5. In der Beschwerdeschrift hat der Beschwerdeführer sein Vorbringen wie folgt ergänzt bzw. geändert:
Er habe im Herkunftsland zu seiner Mutter telefonischen Kontakt gehabt. In Österreich habe er täglich Kontakt zu ihr und seine Mutter unterstütze ihn auch finanziell. Die Unterlagen zur Krankheit seiner Mutter und zum Tod seines Stiefvaters reiche er nach.
Er sei noch sehr jung (19) und wäre in Polen ganz alleine auf sich gestellt.
Weitere Beweismittel
1. Laut Eurodac-Abfrage hatte die Beschwerdeführerin erstmals am 11.04.2008 in Lublin (Polen) einen Antrag auf internationalen Schutz gestellt.
2. Die polnischen Behörden haben auf den Antrag des Bundesasylamts auf Wiederaufnahme ihre Zustimmung "gemäß Artikel 16 Abs. 1 c)" Dublin II-VO erklärt.

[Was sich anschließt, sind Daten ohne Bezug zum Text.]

(** * Mvn: multivariate normal distributions in eigen-factored form

    A shallow embedding of [mvar.py] and [square.py].  Scalars live in an
    arbitrary [numClosedFieldType] [C] (the complex algebraic numbers [algC]
    are one), so the embedding is exact arithmetic: numpy's floating point is
    not modelled, numpy's tolerance-based comparisons are ([mx_close]).
    A distribution is the triple (mean, var, vectors) of the Python class,
    with [var] a row of [k] weights and [vectors] a [k x n] matrix whose rows
    are the axes.  [M^t*] is the conjugate transpose [M.H]. *)

Set Warnings "-notation-overridden -ambiguous-paths -deprecated-library-file".
From HB Require Import structures.
From Stdlib Require Import String.
From mathcomp Require Import boot order algebra algC.

Set Implicit Arguments.
Unset Strict Implicit.
Unset Printing Implicit Defensive.

Import GRing.Theory Num.Theory Order.Theory.
Local Open Scope ring_scope.
Local Open Scope sesquilinear_scope.

Section Mvn.

Variable C : numClosedFieldType.

(** ** Tolerances (numpy.isclose / numpy.allclose defaults) *)

Definition rtol : C := (10%:R ^+ 5)^-1.
Definition atol : C := (10%:R ^+ 8)^-1.

(** [numpy.isclose(a, b)]: [|a - b| <= atol + rtol * |b|]. *)
Definition isclose (a b : C) : bool := `|a - b| <= atol + rtol * `|b|.

(** Modelled from the spec: [Matrix.__eq__] (matrix.py, not in the sources)
    is the "tolerance-based equality" of the MatrixOps collaborator; it is
    taken to be [numpy.allclose] with its default tolerances. *)
Definition mx_close m n (A B : 'M[C]_(m, n)) : bool :=
  [forall i, [forall j, isclose (A i j) (B i j)]].

(** Modelled from the spec: [helpers.close(x)] (helpers.py, not in the
    sources) tells whether [x] is within the compression tolerance of zero. *)
Definition close0 (x : C) : bool := isclose x 0.

(** ** The eigensolvers (numpy.linalg.eigh and numpy.linalg.eig)

    External collaborators.  [eigh] returns [(w, v)] with the eigenvectors as
    the columns of [v]; on a Hermitian matrix [v] is unitary and [w] is real.
    [eig], the general solver, carries no contract: no claim below reaches it. *)

Record eigensolver := EigenSolver {
  eigh : forall m, 'M[C]_m -> 'rV[C]_m * 'M[C]_m;
  eig : forall m, 'M[C]_m -> 'rV[C]_m * 'M[C]_m;
  eighP : forall m (H : 'M[C]_m), H^t* = H ->
    [/\ (eigh H).2 \is unitarymx,
        H = (eigh H).2 *m diag_mx (eigh H).1 *m (eigh H).2^t* &
        (eigh H).1 \is a realmx]
}.

Variable E : eigensolver.

(** ** square.py: [square(vectors, var)] *)

Record sqout (n : nat) := SqOut { sk : nat; svar : 'rV[C]_sk; svec : 'M[C]_(sk, n) }.

Definition ones m : 'rV[C]_m := const_mx 1.

(** [var**(-0.5+0j)] on the real weights the code passes: [1 / sqrt var].
    At [0] numpy's complex power gives [nan+nanj]; the field's [0^-1 = 0]
    stands in for it here, and [square_finite] below tells when it is
    reached. *)
Definition rsqrt (x : C) : C := (sqrtC x)^-1.

Definition square m n (X : 'M[C]_(m, n)) (var0 : option 'rV[C]_m) : sqout n :=
  let var := if var0 is Some v then v else ones m in
  let solve := if mx_close var (map_mx (fun x => `|x|) var) then @eigh E else @eig E in
  let vectorsH := X^t* in
  let vectors := diag_mx var *m X in
  if (m == 0)%N || (n == 0)%N then @SqOut n 0 0 0
  else if (n <= m)%N then
    let: (w, v) := solve n (vectorsH *m vectors) in SqOut w (v^t*)
  else
    let Xcov := vectors *m vectorsH in
    let: (Xval, Xvec) := solve m Xcov in
    let d := \row_j Xcov j j in
    SqOut d (diag_mx (map_mx rsqrt d) *m (Xvec^t* *m vectors)).

(** Whether the result of [square] is finite: on the reduced-rank branch a
    zero entry [d_j] of [diag(Xcov)] makes row [j] of [vec] [nan] (it is
    scaled by [0**(-0.5+0j)]), while [var_j = d_j = 0]. *)
Definition square_finite m n (X : 'M[C]_(m, n)) (var0 : option 'rV[C]_m) : bool :=
  let var := if var0 is Some v then v else ones m in
  let vectorsH := X^t* in
  let vectors := diag_mx var *m X in
  let Xcov := vectors *m vectorsH in
  [|| (m == 0)%N, (n == 0)%N, (n <= m)%N | [forall j, Xcov j j != 0]].

(** ** mvar.py: the [Mvar] triple and its derived views *)

Record mvar (n : nat) := Mvar {
  nk : nat;
  var : 'rV[C]_nk;
  vectors : 'M[C]_(nk, n);
  mean : 'rV[C]_n
}.

(** [get_cov]: [vectors.H * diagflat(var) * vectors]. *)
Definition cov n (A : mvar n) : 'M[C]_n :=
  (vectors A)^t* *m diag_mx (var A) *m vectors A.

(** [scaled]: [diagflat(var**(0.5+0j)) * vectors]. *)
Definition scaled n (A : mvar n) : 'M[C]_(nk A, n) :=
  diag_mx (map_mx sqrtC (var A)) *m vectors A.

(** [transform]: [vectors.H * diagflat(var**(0.5+0j)) * vectors]. *)
Definition transform n (A : mvar n) : 'M[C]_n :=
  (vectors A)^t* *m diag_mx (map_mx sqrtC (var A)) *m vectors A.

(** [do_square]: [(self.var, self.vectors) = square(self.scaled)]. *)
Definition do_square n (A : mvar n) : mvar n :=
  let: SqOut _ w v := square (scaled A) None in Mvar w v (mean A).

(** Modelled from the spec: [helpers.sortrows] (helpers.py, not in the
    sources) sorts the surviving rows by ascending variance. *)
Definition kept n (A : mvar n) : seq 'I_(nk A) :=
  sort (fun i j => var A 0 i <= var A 0 j)
       [seq j <- enum 'I_(nk A) | ~~ close0 (var A 0 j)].

(** [stack[~C,:]] followed by [sortrows]: keep the rows whose variance is
    not close to zero, sorted by variance. *)
Definition compress_rows n (A : mvar n) : mvar n :=
  let s := in_tuple (kept A) in
  Mvar (\row_(j < size (kept A)) var A 0 (tnth s j))
       (\matrix_(j < size (kept A), c < n) vectors A (tnth s j) c)
       (mean A).

(** [do_compress].  [C=numpy.array(close(stack[:,0])).squeeze()] is
    zero-dimensional when there is a single row, and [stack[~C,:]] then
    indexes with a 0-d boolean, which inserts an axis instead of selecting
    rows: that case is not followed ([None]).  Otherwise the rows are
    masked and sorted. *)
Definition do_compress n (A : mvar n) : option (mvar n) :=
  if nk A == 1%N then None else Some (compress_rows A).

(** The weight a kept row contributes to [f] of the covariance: zero for a
    row that [do_compress] drops. *)
Definition keepf (f : C -> C) (x : C) : C := if close0 x then 0 else f x.

(** [R] stores, up to the rows [do_compress] drops, the diagonalisation
    [U^t* diag g U]: every function of its variances is read off [g]. *)
Definition rep n (R : mvar n) (U : 'M[C]_n) (g : 'rV[C]_n) : Prop :=
  forall f : C -> C,
    (vectors R)^t* *m diag_mx (map_mx f (var R)) *m vectors R
    = U^t* *m diag_mx (map_mx (keepf f) g) *m U.

(** [Mvar.__init__]: the three fields, already sized by [autostack].  A
    [var] or [mean] argument that is given ([Some]) goes through
    [numpy.asarray(x).squeeze()] and is then indexed with two indices; a
    given one of length one squeezes to a 0-d array and the indexing
    raises [IndexError].  An omitted one is the callable default
    ([numpy.ones], [numpy.zeros]) that [autostack] inflates.  The assertion
    that the variances are real is the next [None] branch.  With
    [do_square] and no [do_compress] (no caller of the module does this) a
    non-finite square is not followed. *)
Definition mvar_init n k (vecs : 'M[C]_(k, n)) (v0 : option 'rV[C]_k)
    (m0 : option 'rV[C]_n) (dsq dcomp : bool) : option (mvar n) :=
  if (isSome v0 && (k == 1)%N) || (isSome m0 && (n == 1)%N) then None
  else
  let v := odflt (ones k) v0 in
  let m := odflt 0 m0 in
  if [forall j, v 0 j \is Num.real] then
    let A := Mvar v vecs m in
    let A' := if dsq then do_square A else A in
    if dcomp then do_compress A'
    else if dsq && ~~ square_finite (scaled A) None then None
    else Some A'
  else None.

(** [Mvar.from_cov]: assert Hermitian, eigendecompose, build without
    squaring (compression on). *)
Definition from_cov n (c : 'M[C]_n) (m : 'rV[C]_n) : option (mvar n) :=
  if mx_close c (c^t*) then
    let: (w, v) := eigh E c in mvar_init (v^t*) (Some w) (Some m) false true
  else None.

(** ** Multiplication: [_rconvert] and [_multipliers]

    The right operand of [A * other] as the Python code can receive it: an
    [Mvar], an array of dimension at least one, or a zero-dimensional array
    (a scalar). *)

Inductive operand (n : nat) : nat -> Type :=
| OpMvar : mvar n -> operand n n
| OpArray m : 'M[C]_(n, m) -> operand n m
| OpScalar : C -> operand n n.

(** The two types [_multipliers] dispatches on: [Matrix] and a 0-d
    [numpy.ndarray]. *)
Inductive converted (n : nat) : nat -> Type :=
| AsMatrix m : 'M[C]_(n, m) -> converted n m
| AsConstant : C -> converted n n.

Definition rconvert n m (o : operand n m) : converted n m :=
  match o in operand _ m return converted n m with
  | OpMvar B => AsMatrix (transform B)
  | OpArray _ M => AsMatrix M
  | OpScalar c => AsConstant n c
  end.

3. Aus dem Bericht der PI Vösendorf vom 02.06.2008 (AS 71), dem
Abschluss-Bericht der PI Vösendorf vom 02.06.2008 (AS 73), dem
Protokoll der Beschuldigtenvernehmung PI Vösendorf vom 26.05.2008
(AS 81), der Niederschrift vom 26.05.2008 (AS 89) sowie Ermächtigung
zur Einleitung der Strafverfolgung (AS 91) geht hervor, dass der
Beschwerdeführer "verdächtig und geständig ist, am 26.05.2008 ... 1
Paar Sportschuhe ... gestohlen zu haben" (AS 73) und dass gegen ihn
Strafanzeige erhoben worde.
4. Aus dem Bericht (2. Seite) von Dr. W. geht hervor, dass sich die Mutter des Beschwerdeführers am 00.00.2004 einer Operation wegen einer "Ovarialzyste li." unterzogen habe und zu diesem Zwecke stationär aufgenommen worden sei. Die Mutter des Beschwerdeführers sei demnach am "00.00.2004 in zufriedenstellendem AZ aus (der) stat. Pflege entlassen" worden. Eine Kontrolle beim Frauenarzt in 6 Wochen sei vorgesehen.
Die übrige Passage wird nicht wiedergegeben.